Elektronische Bücher setzen sich einer Studie zufolge langsamer durch als von der Branche erwartet. Deutschlands Buchhandlungen rechnen damit, bis zum Jahr 2015 etwa 3,5 Prozent ihres Umsatzes mit elektronischen Büchern zu machen, teilte der Börsenverein des Deutschen Buchhandels mit. Noch im vergangenen Jahr waren die Händler von einem Umsatzanteil von 9,2 Prozent ausgegangen. 2012 machen elektronische Bücher voraussichtlich 1,2 Prozent der Einnahmen aus.

Elektronische Bücher und Lesegeräte stießen weiterhin auf eine nur geringe Nachfrage, teilte der Börsenverein mit. Deshalb seien auch die Erwartungen der Buchhandlungen an das neue Geschäftsfeld gedämpft. Zwar sind 2011 mit 4,7 Millionen digitalen Büchern mehr als doppelt so viele verkauft worden wie im Jahr zuvor. Doch die E-Books machen immer noch lediglich ein Prozent (2010: 0,5 Prozent) am Umsatz von 9,6 Milliarden Euro aus. Insgesamt schrumpften die Erlöse in der Buchbranche zum ersten Mal seit sieben Jahren um 1,4 Prozent – das wachsende Geschäft mit elektronischen Büchern habe den Umsatzrückgang nicht auffangen können.

Der Börsenverein rechnet damit, dass bei den digitalen Lesegeräten eher Tablet-PCs dominieren werden. 90 Prozent der befragten Experten in Verlagen gingen davon aus, dass diese künftig bei den Verbrauchern vorherrschen würden. Jedoch werde in der Buchbranche auch den speziellen E-Book-Lesegeräten immer mehr Bedeutung beigemessen. 68 Prozent der befragten Experten gingen davon aus, dass diese sich bei den Verbrauchern durchsetzten. Die Bedeutung von PCs, Notebooks oder Smartphones für die E-Book-Lektüre habe hingegen abgenommen.

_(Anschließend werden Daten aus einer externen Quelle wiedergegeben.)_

(** A dotted child of a dotted child is a dotted child. *)
Lemma dotted_child_trans (a b c : string) :
  String.prefix (a +:+ ".") b = true ->
  String.prefix (b +:+ ".") c = true ->
  String.prefix (a +:+ ".") c = true.
Proof.
  intros (t1 & ->)%prefix_elim (t2 & ->)%prefix_elim.
  rewrite (append_assoc ((a +:+ ".") +:+ t1) "." t2).
  rewrite (append_assoc (a +:+ ".") t1). apply prefix_append.
Qed.

Lemma dotted_child_longer (a b : string) :
  String.prefix (a +:+ ".") b = true -> String.length a < String.length b.
Proof.
  intros Hp%prefix_length. rewrite length_append in Hp. simpl in Hp. lia.
Qed.

(** What [is_submodule] accepts. *)
Lemma is_submodule_inv mods (obj : pyobj) (name : string) :
  is_submodule mods obj name = true ->
  exists id sub, obj = OModule id /\ mods !! id = Some sub
                 /\ String.prefix (name +:+ ".") (mod_name sub) = true.
Proof.
  destruct obj as [| | | |id|]; simpl; try done.
  destruct (mods !! id) as [sub|] eqn:Hsub; [|done]. eauto.
Qed.

Lemma getmembers_elem_of module predicate (kv : string * pyobj) :
  kv ∈ getmembers module predicate
  <-> kv ∈ mod_members module /\ predicate (snd kv) = true.
Proof. unfold getmembers. rewrite !list_elem_of_In. apply filter_In. Qed.

Lemma extract_objects_S predicate fuel mods module :
  extract_objects predicate (S fuel) mods module
  = foldl (extend_found mods (extract_objects predicate fuel mods))
      (Some (map snd (getmembers module predicate)))
      (getmembers module
         (fun obj => is_submodule mods obj (mod_name module))).
Proof. reflexivity. Qed.

Lemma foldl_extend_found_None mods rec (l : list (string * pyobj)) :
  foldl (extend_found mods rec) None l = None.
Proof. induction l as [|kv l IH]; simpl; [done | by rewrite IH]. Qed.

Lemma foldl_extend_found_inv mods rec (P : list pyobj -> Prop)
    (l : list (string * pyobj)) (acc r : list pyobj) :
  foldl (extend_found mods rec) (Some acc) l = Some r ->
  P acc ->
  (forall kv a a', kv ∈ l -> P a ->
     extend_found mods rec (Some a) kv = Some a' -> P a') ->
  P r.
Proof.
  revert acc. induction l as [|kv l IH]; cbn [foldl]; intros acc Hfold Hacc Hstep.
  - by injection Hfold as <-.
  - destruct (extend_found mods rec (Some acc) kv) as [a'|] eqn:Hkv.
    + apply (IH a'); [done| |].
      * apply (Hstep kv acc); [apply elem_of_cons; by left | done | done].
      * intros kv' a a'' Hin. apply Hstep, elem_of_cons. by right.
    + by rewrite foldl_extend_found_None in Hfold.
Qed.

Der Geschäftsführer des Börsenvereins bleibt dennoch Optimist, das E-Book sei an der "Schwelle zur Marktrelevanz", sagte Alexander Skipis. Viele Verlage – vor allem im Wissenschaftsbereich – verkaufen ihre E-Books inzwischen auch auf direktem Weg über das Internet an Kunden. Im traditionellen Buchhandel spiele das digitale Buch wegen der geringen Nachfrage kaum eine Rolle.